Despite this drop in optimism for the second straight quarter, revenue forecasts and planned operational spending remained strong, noted Ken Esch, a partner with PwC's private company Services practice.
The executives polled by the firm forecast a 7.2% average revenue growth rate for the next 12 months, with 78% of private companies expect continued growth over the next 12 months. On top of that, 30% are projecting double-digit growth and 48% are forecasting single-digit growth.
“On the face of it, the drop in optimism is significant because the reading hasn't dipped this low since a couple of years ago,” Esch pointed out. “But private companies are in a much different place now.”
He noted that, back in early 2009, outright pessimism among surveyed executives was considerably higher than what PwC seen this past quarter – largely because many companies were fighting for outright survival. This time, uncertainty ranks highest, with twice as many private companies registering that sentiment as those citing pessimism, Esch said.
Having made it through the economic crisis of 2008, he explained, these CEOs recognize the difference between the need to navigate a stop-and-start economy and being in survival mode. “And so rather than watching [these] companies retrench, we're seeing them continue to increase their operational spending and make strategic hires – a much different picture than in 2009,” he stressed.
Here’s the kicker: those concerns are helping fuel a “reverse outsourcing” shift of sorts, which is brining manufacturing – and thus freight – back to U.S. shores (a topic I’ve touched on more than few times in this space).
"Much of the concern around margins is tied closely to commodity prices and labor," notes Esch. "That includes labor abroad, prompting private companies to rethink the location of their manufacturing operations.”
While higher wages for workers in fast-growth markets like China and Brazil make those countries increasingly attractive places for Western companies to sell their goods and services, those locations simultaneously become less attractive as manufacturing sites – particularly when you combine higher wages abroad with foreign exchange issues and shipping costs, he said.
“We may start to see manufacturing for U.S. customers migrate back to the U.S. as a result of these pressures,” Esch pointed out.
That kind of strategy can only help the freight market here at home in the years ahead. But it’s also important to recognize this as a something that will bring benefits over the longer term; thus not overnight.
Right now, U.S. export volume – and the freight demand that goes with it – is being sideswiped by Europe’s growing debt crisis; a crisis that, if it gets any worse, could significantly impede the above scenario.
While exports now make up their largest share of the total U.S. economy in three decades, according to U.S. Department of Commerce figures – with exports volume rising 1.4% in September alone, to $180.4 billion in goods and services – U.S. exports to the 17-nation “Euro zone” contracted significantly, inching up a mere 0.5% in September compared to 5.9% in August.

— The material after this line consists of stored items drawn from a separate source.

(* ===== verification/DeflateSpec.v ===== *)
(** * The DEFLATE format as the decompressor reads it (RFC 1951, RFC 1950)

    What a compressed stream means, written as the standards are and
    independently of the decompressor: bits are taken from a list of booleans,
    Huffman codes are the canonical codes of a list of code lengths, and the
    blocks are decoded one after the other.  Each function takes what follows
    it as a continuation.

    The format is that of the source where it differs from the standards.  The
    reserved codes mean what the source documents: lengths 286 and 287 mean
    258, distances 30 and 31 have base 0 and 14 extra bits; at distance 0 the
    output buffer keeps its contents ([stale]).  Code lengths that are repeated
    beyond the announced number are cut off, and a repetition with no length
    before it repeats zero.  The check value and the window size in the header
    of a ZLIB stream and the value of its checksum are not looked at.  All of
    these only concern streams that the standards do not allow (DeflateRfc.v).
    One kind of block that they do allow is refused: with several announced
    distance codes of which at most one is used. *)
From S2P Require Import Prelude Strings Memory Deflate.

(** ** Bits *)

Definition byte_bits (b : Z) : list bool := map (Z.testbit b) (seqZ 0 8).
Definition bits_of (bytes : list Z) : list bool := bytes ≫= byte_bits.

(** Numbers are stored from the least significant bit, codes from the most
    significant one. *)
Definition lsb_value (bs : list bool) : Z := foldr (fun b acc => Z.b2z b + 2 * acc) 0 bs.
Definition msb_value (bs : list bool) : Z := fold_left (fun acc b => 2 * acc + Z.b2z b) bs 0.

(** ** Canonical Huffman codes (RFC 1951, 3.2.2) *)

Definition bl_count (lens : list nat) (l : nat) : Z := zlen (filter (l =.) lens).

(** The smallest code of a length. *)
Fixpoint first_code (lens : list nat) (l : nat) : Z :=
  match l with
  | O => 0
  | S l' => 2 * (first_code lens l' + match l' with O => 0 | _ => bl_count lens l' end)
  end.

(** The codes of length at most 15 leave nothing unused. *)
Definition complete (lens : list nat) : bool := first_code lens 16 =? 2 ^ 16.

(** Whether the code of symbol [n] is a prefix of the bits. *)
Definition is_code (lens : list nat) (bs : list bool) (n : nat) : bool :=
  match lens !! n with
  | None => false
  | Some l => (0 <? l)%nat && (l <=? length bs)%nat
              && (msb_value (take l bs) =? first_code lens l + bl_count (take n lens) l)
  end.

Definition huff (lens : list nat) (bs : list bool) : option (nat * list bool) :=
  opt! n := List.find (is_code lens bs) (seq 0 (length lens)) in
  Some (n, drop (default 0%nat (lens !! n)) bs).

(** ** Lengths and distances (RFC 1951, 3.2.5) *)

(** Base value and number of extra bits. *)
Definition length_codes : list (Z * nat) :=
  zip
    [3; 4; 5; 6; 7; 8; 9; 10; 11; 13; 15; 17; 19; 23; 27; 31; 35; 43; 51; 59; 67; 83; 99; 115; 131; 163; 195; 227;
     258; 258; 258]
    [0; 0; 0; 0; 0; 0; 0; 0; 1; 1; 1; 1; 2; 2; 2; 2; 3; 3; 3; 3; 4; 4; 4; 4; 5; 5; 5; 5; 0; 0; 0]%nat.

Definition distance_codes : list (Z * nat) :=
  zip
    [1; 2; 3; 4; 5; 7; 9; 13; 17; 25; 33; 49; 65; 97; 129; 193; 257; 385; 513; 769; 1025; 1537; 2049; 3073; 4097;
     6145; 8193; 12289; 16385; 24577; 0; 0]
    [0; 0; 0; 0; 1; 1; 2; 2; 3; 3; 4; 4; 5; 5; 6; 6; 7; 7; 8; 8; 9; 9; 10; 10; 11; 11; 12; 12; 13; 13; 14; 14]%nat.

(** ** Blocks *)

(** The stream ends, or more input is needed, or the stream is refused; with
    the output so far. *)
Inductive verdict := Done (out : list Z) | Short (out : list Z) | Bad (e : errno) (out : list Z).

Definition v_out (v : verdict) : list Z := match v with Done out | Short out | Bad _ out => out end.

(** Continue with the value of the next [n] bits, or with the next symbol. *)
Definition with_bits (n : nat) (out : list Z) (bs : list bool) (k : Z -> list bool -> verdict) : verdict :=
  if (length bs <? n)%nat then Short out else k (lsb_value (take n bs)) (drop n bs).
Definition with_symbol (lens : list nat) (out : list Z) (bs : list bool) (k : nat -> list bool -> verdict) : verdict :=
  match huff lens bs with None => Short out | Some (n, bs) => k n bs end.

Section Format.
Context (f : deflate_format) (stale : nat -> Z).

Abbreviation kont := (list Z -> list bool -> verdict) (only parsing).

(** Bits up to the next byte boundary are skipped; the whole stream consists of
    bytes. *)
Definition align (bs : list bool) : list bool := drop (length bs mod 8) bs.

Fixpoint stored_data (n : nat) (k : kont) (out : list Z) (bs : list bool) : verdict :=
  match n with
  | O => k out bs
  | S n' => with_bits 8 out bs (fun b bs => stored_data n' k (out ++ [b]) bs)
  end.
Definition stored_nlen (len : Z) (k : kont) (out : list Z) (bs : list bool) : verdict :=
  with_bits 16 out bs (fun nlen bs => if nlen + len =? 65535 then stored_data (Z.to_nat len) k out bs else Bad EINVAL out).
Definition stored_len (k : kont) (out : list Z) (bs : list bool) : verdict :=
  with_bits 16 out bs (fun len bs => stored_nlen len k out bs).

Fixpoint copy_match (n : nat) (distance : Z) (out : list Z) : list Z :=
  match n with
  | O => out
  | S n' =>
      let b := if distance =? 0 then stale (length out) else default 0 (out !! Z.to_nat (zlen out - distance)) in
      copy_match n' distance (out ++ [b])
  end.

Definition distance_extra (len base : Z) (extra : nat) (loop : kont) (out : list Z) (bs : list bool) : verdict :=
  with_bits extra out bs (fun v bs =>
    if zlen out <? base + v then Bad EINVAL out else loop (copy_match (Z.to_nat len) (base + v) out) bs).
Definition distance (dl : list nat) (len : Z) (loop : kont) (out : list Z) (bs : list bool) : verdict :=
  with_symbol dl out bs (fun c bs =>
    let '(base, extra) := default (0, 0%nat) (distance_codes !! c) in distance_extra len base extra loop out bs).
Definition length_extra (dl : list nat) (base : Z) (extra : nat) (loop : kont) (out : list Z) (bs : list bool) : verdict :=
  with_bits extra out bs (fun v bs => distance dl (base + v) loop out bs).

(** Literals and matches up to the end-of-block code. *)
Fixpoint codes (fuel : nat) (ll dl : list nat) (k : kont) (out : list Z) (bs : list bool) : verdict :=
  match fuel with
  | O => Short out
  | S fuel' =>
      with_symbol ll out bs (fun c bs =>
        if (c <? 256)%nat then codes fuel' ll dl k (out ++ [Z.of_nat c]) bs
        else if (c =? 256)%nat then k out bs
        else let '(base, extra) := default (0, 0%nat) (length_codes !! (c - 257)%nat) in
             length_extra dl base extra (codes fuel' ll dl k) out bs)
  end.

(** A block with the given code lengths; a single distance code takes one bit. *)
Definition coded_block (lens : list nat) (hlit : nat) (k : kont) (out : list Z) (bs : list bool) : verdict :=
  let ll := take hlit lens in
  let dl := drop hlit lens in
  let dl := if (length dl =? 1)%nat then [1; 1]%nat else dl in
  if complete ll && complete dl then codes (S (length bs)) ll dl k out bs else Bad EINVAL out.

Definition fixed_lengths : list nat :=
  replicate 144 8%nat ++ replicate 112 9%nat ++ replicate 24 7%nat ++ replicate 8 8%nat ++ replicate 32 5%nat.

(** Repeat a length [base] times or more, but not beyond the [target] lengths
    that were announced. *)
Definition repeat_length (target : nat) (lens : list nat) (value base extra : nat) (loop : list nat -> list bool -> verdict)
  (out : list Z) (bs : list bool) : verdict :=
  with_bits extra out bs (fun v bs => loop (lens ++ take (target - length lens) (replicate (base + Z.to_nat v) value)) bs).

(** The lengths of the literal/length and distance codes. *)
Fixpoint code_lengths (fuel : nat) (cl : list nat) (hlit target : nat) (k : kont) (out : list Z) (lens : list nat)
  (bs : list bool) : verdict :=
  if (target <=? length lens)%nat then coded_block lens hlit k out bs else
  match fuel with
  | O => Short out
  | S fuel' =>
      with_symbol cl out bs (fun c bs =>
        let loop := code_lengths fuel' cl hlit target k out in
        if (c <? 16)%nat then repeat_length target lens c 1 0 loop out bs
        else if (c =? 16)%nat then repeat_length target lens (default 0%nat (last lens)) 3 2 loop out bs
        else if (c =? 17)%nat then repeat_length target lens 0 3 3 loop out bs
        else repeat_length target lens 0 11 7 loop out bs)
  end.

Definition codelen_order : list nat := [16; 17; 18; 0; 8; 7; 9; 6; 10; 5; 11; 4; 12; 3; 13; 2; 14; 1; 15]%nat.

(** The lengths of the code length codes, from the ones read so far. *)
Definition codelen_lengths (acc : list nat) : list nat :=
  map (fun s => match list_find (s =.) codelen_order with Some (i, _) => default 0%nat (acc !! i) | None => 0%nat end) (seq 0 19).

Fixpoint codelen_codes (n : nat) (acc : list nat) (hlit hdist : nat) (k : kont) (out : list Z) (bs : list bool) : verdict :=
  match n with
  | O =>
      let cl := codelen_lengths acc in
      if complete cl then code_lengths (S (length bs)) cl hlit (hlit + hdist) k out [] bs else Bad EINVAL out
  | S n' => with_bits 3 out bs (fun v bs => codelen_codes n' (acc ++ [Z.to_nat v]) hlit hdist k out bs)
  end.

Definition dynamic_block (k : kont) (out : list Z) (bs : list bool) : verdict :=
  with_bits 14 out bs (fun h bs =>
    codelen_codes (Z.to_nat (h / 1024) + 4) [] (Z.to_nat (h mod 32) + 257) (Z.to_nat (h / 32 mod 32) + 1) k out bs).

Definition footer (out : list Z) (bs : list bool) : verdict :=
  match f with
  | DEFLATE_RAW => Done out
  | DEFLATE_ZLIB => if (length (align bs) <? 32)%nat then Short out else Done out
  end.

(** After a block with header [h]. *)
Definition block_end (h : Z) (loop : kont) (out : list Z) (bs : list bool) : verdict :=
  if Z.odd h then footer out bs else loop out bs.

Fixpoint blocks (fuel : nat) (out : list Z) (bs : list bool) : verdict :=
  match fuel with
  | O => Short out
  | S fuel' =>
      with_bits 3 out bs (fun h bs =>
        let k := block_end h (blocks fuel') in
        if h / 2 =? 0 then stored_len k out (align bs)
        else if h / 2 =? 1 then coded_block fixed_lengths 288 k out bs
        else if h / 2 =? 2 then dynamic_block k out bs
        else Bad ENOTSUP out)
  end.

Definition zlib_stream (out : list Z) (bs : list bool) : verdict :=
  with_bits 16 out bs (fun h bs =>
    if negb (h mod 16 =? 8) || Z.testbit h 13 then Bad ENOTSUP out else blocks (S (length bs)) out bs).

(** The meaning of a stream whose output follows [out]. *)
Definition inflate_spec (out : list Z) (bs : list bool) : verdict :=
  match f with DEFLATE_RAW => blocks (S (length bs)) out bs | DEFLATE_ZLIB => zlib_stream out bs end.
End Format.

Example inflate_spec_dynamic :
  inflate_spec DEFLATE_RAW (fun _ => 0) [] (bits_of sample_stream) = Done sample_text.
Proof. vm_compute. reflexivity. Qed.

Overall, exports now account for some 14% of total U.S. economic output, up from less than 10% in 2004, the Commerce Department noted. While this is good, it’s also important to realize that export volumes are significantly higher on average for other developed nations like us; with exports from France and the U.K. making up 30% of their respective economic outputs.
But again, if Europe can muddle through its debt crisis without too much collateral damage to the rest of the global economy and private companies stay on the “re-shoring” trend to bring manufacturing operations home to U.S., then trucks that haul freight to make ends meet could wind up with a very rosy future indeed.
A lot of “if’s” to be sure, but then “if” is the middle word in “life” now isn’t it?